It will get there because the level of water will equalize across the engine, but it will not flow as well due to the longer effective path for the coolant to take increasing resistance to flow. If you have two pipes of the same diameter hooked up to a common source, the shorter one will have a higher flow rate. If you run the hot water in a bathtub with the drain open below the faucet, your feet will be hotter than your shoulders.
If the temperature is hotter, then the pressure will be greater, and it will flow. Keeping the diameter of the return line small helps to do so. Note that the return lines tie in to the front crossover, before the coolant is returned to the radiator. Because there is a vacuum there, caused by the water pump moving coolant around and the flow is directed from the engine into the radiator at this point, and because the diameter of the crossover and the return to the radiator means the total area of the pipe back to the radiator is much larger than the two small lines running from the rear of the cylinder heads, coolant will not flow backwards because it will not move from a zone of lower pressure to a zone of higher pressure... that is impossible.

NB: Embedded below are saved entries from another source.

Lemma stream_tail_exact local_range blobs size tail groups tail' :
  bundles_exact groups (tl_bundles tail) (tl_infos tail) (tl_frames tail) ->
  (forall oid frs, tl_fragments tail !! oid = Some frs ->
     content oid = [] /\ frs = [at_start] /\ (tl_frames tail <> [] \/ blobs <> [])) ->
  stream_tail cas_hash zstd_encode local_range find_blob cdc blobs (sizes_of content blobs) size tail = Ok tail' ->
  (nlen (tl_frames tail') <= u32_max)%N ->
  exists groups', tail_exact (groups ++ groups') tail'.
Proof.
  intros Hex Hempty H Hmax.
  assert (Hstart : forall raws oid, raws <> [] -> content oid = [] -> blob_pieces raws oid [at_start]).
  { intros raws oid Hne Hc. destruct raws as [|raw raws]; [done|]. split_and!; [done| |].
    - constructor; [|done]. exists raw. split; [done|]. cbn. lia.
    - by rewrite Hc. }
  assert (Hframes : tl_frames tail <> [] -> map fst (mjoin groups) <> []).
  { intros Hne E. destruct (bundles_exact_length _ _ _ _ Hex) as (_ & _ & Hl & _). apply (f_equal length) in E. rewrite length_map in E.
    rewrite E in Hl. by destruct (tl_frames tail). }
  destruct (decide (blobs = [])) as [->|Hbne].
  { cbn in H. injection H as <-. exists []. rewrite app_nil_r. constructor; [done|]. intros oid frs Hf.
    destruct (Hempty _ _ Hf) as (Hc & -> & [Hne|?]); [|done]. apply Hstart; auto. }
  unfold stream_tail in H. assert (Hm : forall X (e x : X), match blobs with [] => e | _ => x end = x) by (intros; by destruct blobs).
  rewrite Hm in H. clear Hm.
  apply rbind_ok in H as (ly & Hly & H). apply rbind_ok in H as ([built bounds] & Hs & H). apply rbind_ok in H as (bd & Hbd & H).
  apply rbind_ok in H as (fb & Hfb & H). apply context_ok, try_from_Some in Hfb as [-> _].
  apply rbind_ok in H as (bb & Hbb & H). apply context_ok, try_from_Some in Hbb as [-> _].
  apply rbind_ok in H as (table & Htable & H). injection H as <-. cbn [tl_frames] in Hmax.
  destruct (stream_frames_exact cas_hash decompress content Hhash find_blob blob_size cdc zstd_encode Htools None blobs [] ly built bounds)
    as [Hfr Hbo]; [done|exact Hly|exact Hs|].
  destruct (bundled_table cas_hash decompress content Hhash local_range None None size blobs [] ly bounds built bd table)
    as (groups' & Hb & Hfiles & _ & Hmap & _); try done.
  { rewrite nlen_app in Hmax. lia. }
  { destruct (Layout_new_placed _ _ _ _ Hly) as (-> & _). by destruct blobs. }
  exists groups'. constructor; cbn [tl_bundles tl_infos tl_frames tl_fragments].
  - by apply bundles_exact_app.
  - rewrite join_app, map_app. intros oid frs [Hf|(blob & file & Hin & <- & ->)]%tail_inserts.
    + destruct (Hempty _ _ Hf) as (Hc & -> & _). apply Hstart; [|done]. intros E. apply app_nil in E as [_ E].
      destruct Hfr as [_ Hbuilt]. apply (Hbo Hbne). pose proof (bundles_exact_length _ _ _ _ Hb) as (_ & _ & Hl & _).
      apply (f_equal length) in E. rewrite length_map in E.
      destruct blobs as [|b1 blobs1]; [done|]. destruct (files table) as [|file files_]; [done|]. apply Forall_cons in Hfiles as [(Hne & Hin & _) _].
      destruct (fragments file) as [|fr l]; [done|]. apply Forall_cons in Hin as [(raw & Hr & _) _]. unfold nget in Hr.
      apply lookup_lt_Some in Hr. rewrite length_map, E in Hr. cbn in Hr. lia.
    + assert (Hblobs : ly_blobs ly = blobs) by (by destruct (Layout_new_placed _ _ _ _ Hly) as (-> & _)).
      rewrite Hblobs in Hin. apply list_elem_of_lookup in Hin as [i Hi]. apply lookup_zip_Some in Hi as [Hi1 Hi2].
      assert (Hoid : b_oid blob = blob_sha1 file).
      { rewrite <- Hmap in Hi1. rewrite (list_lookup_fmap (fun f => (fe_path f, blob_sha1 f, fe_mode f))), Hi2 in Hi1. by injection Hi1 as <-. }
      rewrite Hoid. rewrite Forall_forall in Hfiles. apply list_elem_of_lookup_2 in Hi2. specialize (Hfiles file Hi2).
      eapply blob_pieces_moved; [|exact Hfiles]. destruct Hfiles as (_ & Hin & _).
      assert (Hl : nlen (tl_frames tail) = nlen (map fst (mjoin groups))).
      { destruct (bundles_exact_length _ _ _ _ Hex) as (_ & _ & Hl & _). unfold nlen. by rewrite length_map, Hl. }
      assert (Hl' : nlen (bd_frames bd) = nlen (map fst (mjoin groups'))).
      { destruct (bundles_exact_length _ _ _ _ Hb) as (_ & _ & Hl' & _). unfold nlen. by rewrite length_map, Hl'. }
      rewrite nlen_app in Hmax. clear -Hin Hl Hl' Hmax. induction Hin as [|f l (raw & Hr & _) _ IH]; cbn; constructor; [|done].
      split_and!; [|done|done]. cbn [shift_fragment frame_index]. unfold add_u32.
      assert (Hlt : (frame_index f < nlen (bd_frames bd))%N).
      { rewrite Hl'. unfold nget in Hr. apply lookup_lt_Some in Hr. unfold nlen. lia. }
      rewrite N.mod_small by (unfold u32_max in Hmax; lia). rewrite Hl. apply nget_app_r.
Qed.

You could run incoming, cold coolant to the back of the block via lines to freeze plugs, but that would greatly complicate this system and introduce additional fragility. This system's design seems to take into account that the original engine cooling design was close, but not quite right, and that a little modification to ensure even flow out of the top (thus ensuring even flow from the bottom) would be sufficient. IMO the worst effect from such a system is no effect... a placebo. However, I doubt it has no effect. It's pretty obvious from the redesigns of the block that insufficient cooling to the rear cylinders is a known problem, and this is a logical, simple system that should help to address that.

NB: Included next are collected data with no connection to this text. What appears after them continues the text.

(** [Path::exists], which follows a link. *)
Definition path_exists (fs : FsTree) (p : list string) : bool :=
  match fs !! p with
  | Some (Symlink target) => link_resolves fs p target
  | Some _ => true
  | None => false
  end.
Definition remove_file (p : list string) : Stateful FsTree unit := fun fs =>
  match fs !! p with
  | Some (File _ _) | Some (Symlink _) => (base.delete p fs, Ok tt)
  | _ => (fs, Err "remove file")
  end.
(** [remove_file(p).ok()]. *)
Definition remove_file_ok (p : list string) : Stateful FsTree unit := fun fs => ((remove_file p fs).1, Ok tt).
(** [OpenOptions] with create, truncate and [O_NOFOLLOW], then [write_all]; an
    existing file keeps its permission bits. *)
Definition open_and_write (p : list string) (mode : N) (content : bytes) : Stateful FsTree unit := fun fs =>
  match fs !! removelast p with
  | Some Dir =>
      match fs !! p with
      | None => (<[p := File mode content]> fs, Ok tt)
      | Some (File perm _) => (<[p := File perm content]> fs, Ok tt)
      | Some _ => (fs, Err "open")
      end
  | _ => (fs, Err "open")
  end.
Definition symlink (target : bytes) (p : list string) : Stateful FsTree unit := fun fs =>
  match fs !! removelast p, fs !! p with
  | Some Dir, None => (<[p := Symlink target]> fs, Ok tt)
  | _, _ => (fs, Err "symlink")
  end.

(** ** The writer *)

(** A checked path's place under the root. *)
Definition target_path (root : list string) (path : string) : list string :=
  root ++ omap normal_name (components path).
(** [Path::parent] of a relative path, empty when it has none. *)
Definition parent_path (path : string) : string :=
  join_with "/" (removelast (omap normal_name (components path))).

Definition write_regular_content (target : list string) (mode : N) (content : FileWriteContent) : Stateful FsTree unit :=
  let! fs := get_fs in
  let! _ := if path_exists fs target then remove_file_ok target else sret tt in
  open_and_write target mode (bytes_cow content).

Definition write_symlink_entry (target : list string) (content : bytes) : Stateful FsTree unit :=
  let! fs := get_fs in
  let! _ := if path_exists fs target || is_symlink fs target then remove_file_ok target else sret tt in
  symlink content target.

Record PreparedRegularWrite := { pw_target : list string; pw_index_path : string; pw_mode : N; pw_content : FileWriteContent }.

(** The loop body of [prepare_owned_entries]. *)
Definition prepare_entry (root : list string) (options : WriteOptions) (acc : N * list PreparedRegularWrite)
    (write : OwnedFileWrite) : Stateful FsTree (N * list PreparedRegularWrite) :=
  let '(written, regulars) := acc in
  let path := fe_path (ow_entry write) in
  let! _ := lift (validate_relative_path path) in
  let! _ :=
    if negb (parents_prepared options) && negb (bool_decide (parent_path path = "")) then
      safe_create_dir_all root (parent_path path)
    else sret tt in
  let target := target_path root path in
  let! fs := get_fs in
  let! _ := if negb (fresh_target options) && is_symlink fs target then remove_file target else sret tt in
  if (fe_mode (ow_entry write) =? 40960)%N then
    let! _ := write_symlink_entry target (bytes_cow (ow_content write)) in
    sret ((written + 1)%N, regulars)
  else if (fe_mode (ow_entry write) =? 33261)%N || (fe_mode (ow_entry write) =? 33188)%N then
    let! fs := get_fs in
    let! _ := if negb (fresh_target options) && path_exists fs target then remove_file_ok target else sret tt in
    let mode := if (fe_mode (ow_entry write) =? 33261)%N then 493%N else 420%N in   (* 0o755, 0o644 *)
    sret ((written + 1)%N,
          regulars ++ [{| pw_target := target; pw_index_path := path; pw_mode := mode; pw_content := ow_content write |}])
  else sfail "refusing to extract file with illegal mode".

Definition prepare_owned_entries (root : list string) (writes : list OwnedFileWrite) (options : WriteOptions)
    : Stateful FsTree (N * list PreparedRegularWrite) :=
  sfold (prepare_entry root options) (0%N, []) writes.

(** [write_regular_batch]; stamping times is not in the model. *)
Definition write_regular_batch (writes : list PreparedRegularWrite) (options : WriteOptions)
    : Stateful FsTree (list string) :=
  sfold (fun stats write =>
    let! _ := write_regular_content (pw_target write) (pw_mode write) (pw_content write) in
    sret (if stamp_mtime options then stats else stats ++ [pw_index_path write])) [] writes.

Definition write_owned_entries (root : list string) (writes : list OwnedFileWrite) (options : WriteOptions)
    : Stateful FsTree WriteOutcome :=
  match writes with
  | [] => sret {| wo_written := 0; wo_stats := [] |}
  | _ =>
      let! (written, regulars) := prepare_owned_entries root writes options in
      let! stats := write_regular_batch regulars options in
      sret {| wo_written := written; wo_stats := stats |}
  end.
End fs.

(** ** What the writer leaves *)
Definition write_target (root : list string) (w : OwnedFileWrite) : list string := target_path root (fe_path (ow_entry w)).
(** The node an entry of a mode with a content becomes. *)
Definition node_of (mode : N) (content : bytes) : Node :=
  if (mode =? 40960)%N then Symlink content
  else File (if (mode =? 33261)%N then 493%N else 420%N) content.
Definition write_node (w : OwnedFileWrite) : Node := node_of (fe_mode (ow_entry w)) (bytes_cow (ow_content w)).
Definition is_link (w : OwnedFileWrite) : bool := (fe_mode (ow_entry w) =? 40960)%N.
(** The regular file [prepare_entry] puts off. *)
Definition regular_of (root : list string) (w : OwnedFileWrite) : PreparedRegularWrite :=
  {| pw_target := write_target root w; pw_index_path := fe_path (ow_entry w);
     pw_mode := if (fe_mode (ow_entry w) =? 33261)%N then 493%N else 420%N; pw_content := ow_content w |}.

(** The trees agree except at the paths of [l]. *)
Definition same_but (l : list (list string)) (fs fs' : FsTree) : Prop := forall p, p ∉ l -> fs' !! p = fs !! p.

Lemma same_but_refl l fs : same_but l fs fs.
Proof. by intros p _. Qed.
Lemma same_but_trans l k fs1 fs2 fs3 : same_but l fs1 fs2 -> same_but k fs2 fs3 -> same_but (l ++ k) fs1 fs3.
Proof. intros H1 H2 p Hp. rewrite elem_of_app in Hp. rewrite H2, H1; naive_solver. Qed.
Lemma same_but_mono l k fs fs' : l ⊆ k -> same_but l fs fs' -> same_but k fs fs'.
Proof. intros Hl H p Hp. apply H. set_solver. Qed.
Lemma same_but_one p fs fs1 fs2 : same_but [p] fs fs1 -> same_but [p] fs1 fs2 -> same_but [p] fs fs2.
Proof. intros H1 H2. apply (same_but_mono ([p] ++ [p])); [set_solver|by eapply same_but_trans]. Qed.

Section writer.
Context (link_resolves : FsTree -> list string -> bytes -> bool).

Lemma remove_file_same p fs : same_but [p] fs (remove_file p fs).1.
Proof.
  unfold remove_file. intros q Hq. destruct (fs !! p) as [[]|]; cbn; try done;
    rewrite lookup_delete_ne; [done|set_solver|done|set_solver].
Qed.
Lemma guarded_remove_same (b : bool) p fs fs' v :
  (if b then remove_file_ok p else sret tt) fs = (fs', Ok v) -> same_but [p] fs fs'.
Proof. destruct b; intros [= <-]; [apply remove_file_same|apply same_but_refl]. Qed.

Lemma open_and_write_ok p mode content fs fs' v :
  open_and_write p mode content fs = (fs', Ok v) ->
  same_but [p] fs fs' /\ exists perm, fs' !! p = Some (File perm content) /\ (fs !! p = None -> perm = mode).
Proof.
  unfold open_and_write. destruct (fs !! removelast p) as [[]|]; try done.
  destruct (fs !! p) as [[]|] eqn:E; intros [= <- _];
    (split; [intros q Hq; rewrite lookup_insert_ne; [done|set_solver]|]); rewrite lookup_insert_eq;
    eexists; (split; [done|]); done.
Qed.

(** A regular file is replaced, never written through a link: its mode and its
    content are the entry's. *)
Lemma write_regular_content_ok p mode c fs fs' v :
  write_regular_content link_resolves p mode c fs = (fs', Ok v) ->
  same_but [p] fs fs' /\ fs' !! p = Some (File mode (bytes_cow c)).
Proof.
  unfold write_regular_content. rewrite sbind_ok. intros (s1 & f & [= <- <-] & H).
  apply sbind_ok in H as (s2 & [] & Hr & H). pose proof (guarded_remove_same _ _ _ _ _ Hr) as Hs.
  pose proof (open_and_write_ok _ _ _ _ _ _ H) as (Hs' & perm & Hp & Hm). split; [by eapply same_but_one|].
  rewrite Hp, Hm; [done|]. clear Hp Hm Hs Hs'.
  unfold path_exists, remove_file_ok, remove_file in Hr. unfold open_and_write in H.
  destruct (fs !! p) as [[|perm0 c0|t]|] eqn:E; [|..|by injection Hr as <-].
  - rewrite E in Hr. injection Hr as <-. cbn in H. rewrite E in H. by destruct (fs !! removelast p) as [[]|].
  - rewrite E in Hr. injection Hr as <-. apply lookup_delete_eq.
  - destruct (link_resolves fs p t); [rewrite E in Hr|]; injection Hr as <-; [apply lookup_delete_eq|].
    rewrite E in H. by destruct (fs !! removelast p) as [[]|].
Qed.

Lemma write_symlink_entry_ok p content fs fs' v :
  write_symlink_entry link_resolves p content fs = (fs', Ok v) ->
  same_but [p] fs fs' /\ fs' !! p = Some (Symlink content).
Proof.
  unfold write_symlink_entry. rewrite sbind_ok. intros (s1 & f & [= <- <-] & H).
  apply sbind_ok in H as (s2 & [] & Hr & H). apply guarded_remove_same in Hr.
  unfold symlink in H. destruct (s2 !! removelast p) as [[]|]; try done. destruct (s2 !! p); [done|].
  injection H as <- _. rewrite lookup_insert_eq. split; [|done]. eapply same_but_one; [exact Hr|].
  intros q Hq. rewrite lookup_insert_ne; [done|set_solver].
Qed.

Lemma prepare_entry_ok root options n regs w fs fs' n' regs' :
  parents_prepared options = true ->
  prepare_entry link_resolves root options (n, regs) w fs = (fs', Ok (n', regs')) ->
  same_but [write_target root w] fs fs' /\ n' = (n + 1)%N /\
  (if is_link w then regs' = regs /\ fs' !! write_target root w = Some (write_node w)
   else regs' = regs ++ [regular_of root w]).
Proof.
  intros Hopt H. unfold prepare_entry in H. rewrite Hopt in H. cbn [negb andb] in H.
  apply sbind_ok in H as (s1 & [] & [-> _]%lift_ok & H).
  apply sbind_ok in H as (s2 & [] & [= <-] & H). apply sbind_ok in H as (s3 & f & [= <- <-] & H).
  apply sbind_ok in H as (s4 & [] & Hr & H).
  assert (Hs4 : same_but [write_target root w] fs s4).
  { destruct (_ && _) in Hr; [|by injection Hr as <-]. replace s4 with ((remove_file (write_target root w) fs).1); [apply remove_file_same|].
    unfold write_target. by rewrite Hr. }
  unfold is_link, write_node, node_of. destruct (_ =? 40960)%N eqn:El in H.
  - rewrite El. apply sbind_ok in H as (s5 & [] & Hl & H). injection H as <- <- <-.
    apply write_symlink_entry_ok in Hl as [Hs5 Hp]. split_and!; [by eapply same_but_one|done|done|done].
  - rewrite El. destruct (_ || _) in H; [|done]. apply sbind_ok in H as (s5 & f & [= <- <-] & H).
    apply sbind_ok in H as (s6 & [] & Hr6 & H). injection H as <- <- <-. apply guarded_remove_same in Hr6.
    split_and!; [by eapply same_but_one|done|done].
Qed.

I want to mention a couple more things. First, as engineers we don't need to know everything in exhaustive detail to know enough to make a decision. Given that the inventor is honest with his description of how he developed the system including sizing the return hoses based upon experimentation and measurement (the Scientific Method), it should be an improvement. So, really there are only two questions: do you trust the inventor to be honest about his approach to developing the system and on the results he obtained, and is it worth it to you specifically to spend around $300 with a minimal chance of doing harm and a non-minimal chance of making your engine last? Second, Sintorion, you have stated that you believe this kit is worthless at best (I don't believe you've asserted it could cause engine damage). Is it that you don't buy into the concept that the rear of these 6.2/6.5 engines has less coolant flow than the front, and thus the rear cylinders run hotter? Or that you don't believe this kit could possibly affect that?